**WORK TO COMPLETE**
Please copy each line of the listing that includes the string "range".

════════════════

(* ===== verification/FrameFacts.v ===== *)
(** * Theorems about frames and filters *)

From Stdlib Require Import String Ascii HexadecimalString.
From S2P Require Import Prelude J1939Type Canary Header HeaderFacts Name NameFacts Frame.

Section FrameFacts.
Context `{CanaryLaws}.

(** The bits R, DP and PF of a header, which [is_claim] and [is_request] test. *)
Lemma pgn_pdu1 h : pgn h .& J1939_PGN_PDU1_MAX = fget 16 10 (id h) .<< 8.
Proof.
  rewrite pgn_bits. change J1939_PGN_PDU1_MAX with (fmask 8 10).
  apply Z.bits_inj'. intros i Hi.
  rewrite Z.land_spec, testbit_fmask, testbit_fget_shiftl by lia.
  destruct (is_broadcast h).
  - rewrite testbit_fget by lia. replace (i - 8 + 16) with (i + 8) by lia. bit_cases.
  - rewrite testbit_fget_shiftl by lia. bit_cases.
Qed.

Lemma pgn_pdu1_eqb h k :
  ((pgn h .& J1939_PGN_PDU1_MAX) =? k * 2 ^ 8) = (fget 16 10 (id h) =? k).
Proof. rewrite pgn_pdu1, Z.shiftl_mul_pow2 by lia. bool_cases; lia. Qed.

Lemma is_claim_field h : is_claim h = (fget 16 10 (id h) =? 0xEE).
Proof. apply (pgn_pdu1_eqb h 0xEE). Qed.

Lemma is_request_field h : is_request h = (fget 16 10 (id h) =? 0xEA).
Proof. apply (pgn_pdu1_eqb h 0xEA). Qed.

Lemma id_of_fields p f s a n :
  is_uint 8 f -> is_uint 8 s -> is_uint 8 a ->
  id (frame_header_of_fields p false f s a n) =
    clamp p 0 7 * 2 ^ 26 + ((f * 2 ^ 8 + s) * 2 ^ 8 + a).
Proof.
  intros Hf Hs Ha. unfold frame_header_of_fields. simpl Z.b2z. rewrite Z.shiftl_0_l, Z.lor_0_l.
  rewrite (shiftl_lor_add 8) by (done || lia).
  apply id_of_pgn; [unfold is_uint in *; lia|done].
Qed.

(** What a receiver reads in a header made of priority 6, PF, PS and SA. *)
Lemma archetype_header f s a n :
  is_uint 8 f -> is_uint 8 s -> is_uint 8 a -> 0 <= n <= 8 ->
  let h := frame_header_of_fields 6 false f s a n in
  fget 16 10 (id h) = f /\ pdu_specific h = s /\ source_address h = a /\ priority h = 6 /\
  payload_length h = n.
Proof.
  intros Hf Hs Ha Hn h. split_and!.
  5: by apply payload_length_of_pgn.
  all: rewrite ?pdu_specific_field, ?source_address_field, ?priority_field; unfold h;
    rewrite id_of_fields, fget_div by (done || lia); change (clamp 6 0 7) with 6;
    unfold is_uint in *; Z.div_mod_to_equations; lia.
Qed.

(** The archetype frames say what they are for: an address claim frame is
    recognised as a claim (and not as a request) and carries the NAME and the
    address it was made from; a cannot-claim frame is a claim of the idle
    address 254; an address request is recognised as a request for its PS. *)
Theorem archetypes_decode n a ps :
  name_wf n -> is_uint 8 a -> is_uint 8 ps ->
  let claim := make_address_claim n a in
  let cannot := make_cannot_claim n in
  let request := make_address_request ps in
  (is_claim (header claim) = true /\ is_request (header claim) = false /\
   source_address (header claim) = a /\ name_of_payload (payload claim) = n /\
   payload_length (header claim) = 8) /\
  (is_claim (header cannot) = true /\ source_address (header cannot) = J1939_IDLE_ADDR /\
   name_of_payload (payload cannot) = n) /\
  (is_request (header request) = true /\ is_claim (header request) = false /\
   pdu_specific (header request) = ps).
Proof.
  intros Hn Ha Hps claim cannot request.
  pose proof (name_to_payload_ok n) as Hp.
  assert (Hr : name_of_payload (name_to_payload n) = n) by (by apply name_of_to_payload).
  destruct (archetype_header 0xEE 0xFF a 8) as (C1 & C2 & C3 & C4 & C5); [done..|].
  destruct (archetype_header 0xEE 0xFF 0xFE 8) as (D1 & D2 & D3 & D4 & D5); [done..|].
  destruct (archetype_header 0xEA ps 0xFE 3) as (E1 & E2 & E3 & E4 & E5); [done..|].
  unfold claim, cannot, request, make_address_claim, make_cannot_claim, make_address_request;
    simpl header; simpl payload.
  rewrite !is_claim_field, !is_request_field.
  unfold PF_ADDRESS_CLAIM, PF_REQUEST, J1939_NO_ADDR, J1939_IDLE_ADDR.
  rewrite C1, C3, C5, D1, D3, E1, E2. by split_and!.
Qed.

(** C28.  The two kernel filters let through exactly the frames that the library
    recognises as address requests and as address claims. *)
Theorem filters_accept_claims_and_requests `{!CanaryFilter} `{!CanaryFilterLaws} h :
  j1939_flags h ->
  filter_accepts make_address_claim_filter (header_ h) = is_claim h /\
  filter_accepts make_address_request_filter (header_ h) = is_request h.
Proof.
  intros (He & _ & Hr). unfold make_address_claim_filter, make_address_request_filter.
  rewrite !filter_accepts_spec, He, Hr, is_claim_field, is_request_field.
  fold (id h). rewrite !Bool.xorb_false_l, !andb_true_r.
  change (u32 (J1939_PGN_PDU1_MAX .<< 8)) with (fmask 16 10).
  assert (Hm : id h .& fmask 16 10 = fget 16 10 (id h) * 2 ^ 16).
  { rewrite <- Z.shiftl_mul_pow2 by lia. apply Z.bits_inj'. intros i Hi.
    rewrite testbit_fget_shiftl, Z.land_spec, testbit_fmask by lia.
    replace (i - 16 + 16) with i by lia. bit_cases. }
  rewrite Hm. change (u32 (J1939_PGN_ADDRESS_CLAIMED .<< 8) .& fmask 16 10) with (0xEE * 2 ^ 16).
  change (u32 (J1939_PGN_REQUEST .<< 8) .& fmask 16 10) with (0xEA * 2 ^ 16).
  split; bool_cases; lia.
Qed.
End FrameFacts.

(** ** The theorems at the concrete header *)

Lemma archetypes_decode_witness :
  is_claim (header (make_address_claim example_name 0x80)) = true.
Proof.
  exact (proj1 (proj1 (archetypes_decode (H := linux_canary) example_name 0x80 0xFF
    ltac:(by vm_compute) ltac:(done) ltac:(done)))).
Defined.

Lemma filters_accept_claims_and_requests_witness :
  filter_accepts make_address_claim_filter (header_ (header (make_address_claim example_name 0x80))) = true.
Proof.
  exact (proj1 (filters_accept_claims_and_requests
    (header (make_address_claim example_name 0x80)) ltac:(by vm_compute))).
Defined.
(* ===== verification/NetworkSearch.v ===== *)
(** * The address search of the network

    [find_address] and the loop of [search], iteration by iteration: the loop ends
    and returns the first usable address of its range; for a
    self-configuring NAME the search wraps around once and fails only when no
    address is usable; [full] means that all 254 addresses are used. *)

From Stdlib Require Import String.
From stdpp Require Import gmap list_numbers.
From S2P Require Import Prelude J1939Type Name NameFacts Network NetworkFacts NetworkSpec.

(** The condition of the loop: the address is free or held by the NAME itself. *)
Definition usable (n : name) (a : Z) (net : network) : bool :=
  match addr_name_map_ net !! a with None => true | Some o => name_eq o n end.

(** [r] is the first usable address of [[s, e)], or 255 if there is none. *)
Definition first_usable (n : name) (s e : Z) (net : network) (r : Z) : Prop :=
  (r = J1939_NO_ADDR /\ forall a, s <= a < e -> usable n a net = false) \/
  (s <= r < e /\ usable n r net = true /\ forall a, s <= a < r -> usable n a net = false).

(** The loop from address [a] on, iteration by iteration: it executes its body [k]
    times and then [search] returns [r]. *)
Inductive iterations (n : name) (e : Z) (net : network) : Z -> nat -> Z -> Prop :=
| loop_ends a : e <= a -> iterations n e net a 0 J1939_NO_ADDR
| loop_returns a : a < e -> usable n a net = true -> iterations n e net a 1 a
| loop_goes_on a k r : a < e -> usable n a net = false ->
    iterations n e net (u8 (a + 1)) k r -> iterations n e net a (S k) r.

(** [search] makes at most one iteration for each address of its range. *)
Lemma search_iterations n s e net : 0 <= s -> 0 <= e <= 255 ->
  exists k, iterations n e net s k (search n s e net) /\ Z.of_nat k <= Z.max 0 (e - s).
Proof.
  intros Hs He. assert (Hu8 : u8 e = e) by (apply wrap_small; unfold is_uint; lia). unfold search. revert Hs.
  induction s as [s IH] using (counter_ind e). intros Hs. rewrite search_loop_step. rewrite Hu8 in *.
  destruct (Z.ltb_spec s e) as [Hlt|Hge]; [|exists 0%nat; split; [by constructor|lia]].
  destruct (usable n s net) eqn:Hu; pose proof Hu as Hu'; unfold usable in Hu'.
  - exists 1%nat. split; [|lia]. destruct (addr_name_map_ net !! s); [rewrite Hu'|]; by constructor.
  - destruct (addr_name_map_ net !! s); [|done]. rewrite Hu'.
    assert (Hn : u8 (s + 1) = s + 1) by (apply wrap_small; unfold is_uint; lia).
    destruct IH as (k & Hk & Hle); [done|lia|]. exists (S k). split; [by apply loop_goes_on|lia].
Qed.

Lemma iterations_first n e net s k r : 0 <= s -> e <= 255 -> iterations n e net s k r -> first_usable n s e net r.
Proof.
  intros Hs He. induction 1 as [a Ha|a Ha Hu|a k r Ha Hu Hk IH].
  - left. split; [done|]. intros b Hb. lia.
  - right. split_and!; [lia..|done|]. intros b Hb. lia.
  - rewrite (wrap_small 8) in IH by (unfold is_uint; lia).
    assert (Hskip : forall b c, (a + 1 <= b < c -> usable n b net = false) -> a <= b < c -> usable n b net = false).
    { intros b c Hb Hbc. destruct (decide (b = a)) as [->|]; [done|]. apply Hb. lia. }
    destruct IH as [[-> Hn]|(Hr & Hur & Hn)]; [lia|left|right].
    + split; [done|]. intros b. apply Hskip. auto.
    + split_and!; [lia..|done|]. intros b. apply Hskip. auto.
Qed.

Lemma search_first n s e net :
  0 <= s -> 0 <= e <= 255 -> first_usable n s e net (search n s e net).
Proof. intros Hs He. destruct (search_iterations n s e net Hs He) as (k & Hk & _). eapply iterations_first; [..|exact Hk]; lia. Qed.

Lemma clamp_unicast a : unicast a -> clamp a 0 J1939_MAX_UNICAST_ADDR = a.
Proof. intros Ha. unfold clamp. bool_cases; addr_lia. Qed.

(** [r] is the first usable address in cyclic order from [p]. *)
Definition cyclic_first (n : name) (p : Z) (net : network) (r : Z) : Prop :=
  unicast r /\ usable n r net = true /\
  ((p <= r /\ forall a, p <= a < r -> usable n a net = false) \/
   (r < p /\ (forall a, p <= a -> unicast a -> usable n a net = false) /\
             (forall a, 0 <= a < r -> usable n a net = false))).

Lemma find_address_cases n pref net :
  self_config_address n <> 0 ->
  (find_address n pref net = J1939_NO_ADDR /\ forall a, unicast a -> usable n a net = false) \/
  cyclic_first n (clamp pref 0 J1939_MAX_UNICAST_ADDR) net (find_address n pref net).
Proof.
  intros Hs. pose proof (clamp_spec pref 0 J1939_MAX_UNICAST_ADDR) as Hc.
  unfold find_address. rewrite (proj2 (Z.eqb_neq _ _) Hs).
  set (p := clamp pref 0 J1939_MAX_UNICAST_ADDR) in *.
  destruct (search_first n p J1939_IDLE_ADDR net) as [[Hn1 Hf1]|(Hb1 & Hu1 & Hf1)]; [addr_lia..| |].
  - rewrite Hn1, Z.eqb_refl.
    assert (Hp : forall a, p <= a -> unicast a -> usable n a net = false).
    { intros a Ha Hu. apply Hf1. addr_lia. }
    destruct (search_first n 0 p net) as [[Hn2 Hf2]|(Hb2 & Hu2 & Hf2)]; [addr_lia..| |].
    + left. split; [done|]. intros a Ha.
      destruct (decide (p <= a)); [by apply Hp|]. apply Hf2. addr_lia.
    + right. split_and!; [addr_lia..|done|]. right. split_and!; [lia|done|done].
  - rewrite (proj2 (Z.eqb_neq _ _)) by addr_lia.
    right. split_and!; [addr_lia..|done|]. left. split; [lia|done].
Qed.

(** C22.  For a self-configuring NAME, [find_address] returns the first address
    that is free or already held by the NAME, starting at the preferred
    address (clamped to 253) and wrapping around to 0; it returns 255 exactly
    when none of the 254 unicast addresses is usable.  Its two loops come to an
    end, after at most 254 iterations together. *)
Theorem find_address_self_config n pref net :
  self_config_address n <> 0 ->
  let p := clamp pref 0 J1939_MAX_UNICAST_ADDR in
  let r := find_address n pref net in
  (exists k k', iterations n J1939_IDLE_ADDR net p k (search n p J1939_IDLE_ADDR net) /\
     iterations n p net 0 k' (search n 0 p net) /\ (k + k' <= 254)%nat) /\
  (r = J1939_NO_ADDR <-> forall a, unicast a -> usable n a net = false) /\
  (r <> J1939_NO_ADDR -> cyclic_first n p net r).
Proof.
  intros Hs p r. pose proof (clamp_spec pref 0 J1939_MAX_UNICAST_ADDR) as Hc. fold p in Hc. split.
  { destruct (search_iterations n p J1939_IDLE_ADDR net) as (k & Hk & Hle); [addr_lia..|].
    destruct (search_iterations n 0 p net) as (k' & Hk' & Hle'); [addr_lia..|].
    exists k, k'. split_and!; [done..|addr_lia]. }
  destruct (find_address_cases n pref net Hs) as [[Hr Hno]|Hfirst].
  - by split.
  - split; [|done]. destruct Hfirst as (Hu & Hus & _). fold r in Hu, Hus. split.
    + intros Hr. rewrite Hr in Hu. addr_lia.
    + intros Hno. by rewrite Hno in Hus.
Qed.

(** ** A full network *)

Definition all_addresses : gset Z := list_to_set (seqZ 0 254).

Lemma elem_of_all_addresses a : a ∈ all_addresses <-> unicast a.
Proof. unfold all_addresses. rewrite elem_of_list_to_set, elem_of_seqZ. addr_lia. Qed.

Lemma size_all_addresses : size all_addresses = 254%nat.
Proof. unfold all_addresses. by rewrite size_list_to_set, length_seqZ by apply NoDup_seqZ. Qed.

Lemma rev_dom_unicast net : net_ok net -> dom (addr_name_map_ net) ⊆ all_addresses.
Proof.
  intros Hok a Ha. apply elem_of_dom in Ha as [n Hn]. apply elem_of_all_addresses.
  by eapply ok_rev_unicast.
Qed.

Lemma address_count_bound net : net_ok net -> address_count net <= 254.
Proof.
  intros Hok. pose proof (subseteq_size _ _ (rev_dom_unicast net Hok)) as Hs.
  rewrite size_dom, size_all_addresses in Hs. unfold address_count. lia.
Qed.

Lemma full_all_taken net : net_ok net ->
  full net = true <-> forall a, unicast a -> is_Some (addr_name_map_ net !! a).
Proof.
  intros Hok. pose proof (rev_dom_unicast net Hok) as Hsub.
  unfold full. rewrite Z.ltb_lt. unfold address_count. split.
  - intros Hs a Ha. apply elem_of_dom. apply elem_of_all_addresses in Ha.
    erewrite set_subseteq_size_eq; [done|done|].
    rewrite size_dom, size_all_addresses. addr_lia.
  - intros Hall. assert (dom (addr_name_map_ net) = all_addresses) as Hd.
    { apply set_eq. intros a. rewrite elem_of_dom, elem_of_all_addresses. split; [|apply Hall].
      intros [n Hn]. by eapply ok_rev_unicast. }
    rewrite <- size_dom, Hd, size_all_addresses. addr_lia.
Qed.

Lemma not_full_free net : net_ok net -> full net = false ->
  exists a, unicast a /\ addr_name_map_ net !! a = None.
Proof.
  intros Hok Hf.
  destruct (decide (set_Exists (fun a => addr_name_map_ net !! a = None) all_addresses))
    as [(a & Ha & Hn)|Hno].
  - exists a. split; [by apply elem_of_all_addresses|exact Hn].
  - assert (full net = true); [|congruence]. apply full_all_taken; [done|]. intros a Ha.
    destruct (addr_name_map_ net !! a) eqn:E; [by eexists|]. destruct Hno. exists a.
    by rewrite elem_of_all_addresses.
Qed.

(** A usable address is accepted by [insert]. *)
Lemma usable_not_refused n a net : usable n a net = true -> refused n a net = false.
Proof.
  unfold usable, refused. destruct (addr_name_map_ net !! a) as [o|]; [|done].
  unfold name_eq, name_gt. rewrite Z.eqb_eq. intros ->. apply Z.ltb_irrefl.
Qed.

(** [full] is true exactly when all 254 unicast addresses are used (the
    count never exceeds 254), and as long as it is false a self-configuring
    NAME finds an address, at which [insert] then succeeds. *)
Theorem not_full_then_claim_succeeds net n pref :
  net_ok net -> self_config_address n <> 0 ->
  address_count net <= 254 /\
  (full net = true <-> forall a, unicast a -> available a net = false) /\
  (full net = false ->
     unicast (find_address n pref net) /\
     let '(r, net', _) := insert n (find_address n pref net) net in
     r = true /\ get_address n net' = find_address n pref net).
Proof.
  intros Hok Hs. split_and!; [by apply address_count_bound| |].
  - rewrite full_all_taken by done. unfold available. split; intros Hall a Ha.
    + destruct (Hall a Ha) as [o ->]. by destruct (_ <? _).
    + specialize (Hall a Ha). rewrite (proj2 (unicast_ltb a (unicast_uint a Ha)) Ha) in Hall.
      destruct (addr_name_map_ net !! a); [by eexists|done].
  - intros Hf. destruct (not_full_free net Hok Hf) as (a & Ha & Hfree).
    destruct (find_address_cases n pref net Hs) as [[_ Hno]|(Hu & Hus & _)].
    + specialize (Hno a Ha). unfold usable in Hno. by rewrite Hfree in Hno.
    + split; [done|]. rewrite insert_unicast, usable_not_refused by done.
      split; [done|]. unfold get_address; simpl. by rewrite lookup_insert_eq.
Qed.

(** For a NAME that is not self-configuring, [find_address] compares NAMEs
    with the built-in [<=] on 64 bits, which sees the self-configuration bit:
    an address held by a self-configuring NAME of higher priority is returned
    as usable, although [claimable] denies it and [insert] refuses it. *)
Theorem find_address_ignores_priority_of_self_configuring n o p net :
  name_wf n -> name_wf o -> unicast p -> get_name p net = Some o ->
  self_config_address n = 0 -> self_config_address o = 1 -> name_lt o n = true ->
  find_address n p net = p /\ claimable p n net = false /\ fst (fst (insert n p net)) = false.
Proof.
  unfold get_name. intros Hn Ho Hp Hpo Hsn Hso Hlt.
  assert (Hle : name_le n o = true).
  { rewrite !(get_field_fget SelfConfigAddress) in *. simpl in *. rewrite !fget_div in * by lia.
    unfold name_le, to_name_t, name_wf, is_uint in *. apply Z.leb_le.
    Z.div_mod_to_equations. lia. }
  pose proof (clamp_unicast p Hp) as Hclamp.
  assert (Hltb := proj2 (unicast_ltb p (unicast_uint p Hp)) Hp). split_and!.
  - unfold find_address. rewrite Hsn, Hclamp, Hpo. simpl. by rewrite Hle.
  - unfold claimable. rewrite Hltb, Hpo. unfold name_gt, name_lt in *. bool_hyps. bool_cases; lia.
  - rewrite insert_unicast by done. unfold refused. rewrite Hpo, name_gt_lt. by rewrite Hlt.
Qed.

(** ** The theorems at concrete networks *)

(** A self-configuring NAME. *)
Definition n_sca : name := Name (2 ^ 63 + 0x150).

Lemma find_address_self_config_witness :
  let net := inserted n3 253 (inserted n2 252 (network_init "can0")) in
  cyclic_first n_sca (clamp 252 0 J1939_MAX_UNICAST_ADDR) net (find_address n_sca 252 net).
Proof.
  intros net. destruct (find_address_self_config n_sca 252 net) as (_ & _ & Hr); [by vm_compute|].
  apply Hr. by vm_compute.
Defined.

Lemma not_full_then_claim_succeeds_witness :
  let net := run_ops [OpInsert n2 10] (network_init "can0") in
  unicast (find_address n_sca 10 net).
Proof.
  intros net. assert (Hok : net_ok net).
  { apply (run_ops_exact [OpInsert n2 10] (network_init "can0"));
      [apply (empty_exact (network_init "can0"))|]. cbn [disciplined]. by split_and!. }
  destruct (not_full_then_claim_succeeds _ n_sca 10 Hok) as (_ & _ & Hf); [by vm_compute|].
  assert (Hfull : full net = false) by (by vm_compute). exact (proj1 (Hf Hfull)).
Defined.

Lemma find_address_ignores_priority_witness :
  let net := inserted n_sca 10 (network_init "can0") in
  find_address n2 10 net = 10 /\ claimable 10 n2 net = false /\ fst (fst (insert n2 10 net)) = false.
Proof.
  apply (find_address_ignores_priority_of_self_configuring n2 n_sca 10); by vm_compute.
Defined.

════════════════

**EXERCISE OUTPUT**
    and returns the first usable address of its range; for a
(** [search] makes at most one iteration for each address of its range. *)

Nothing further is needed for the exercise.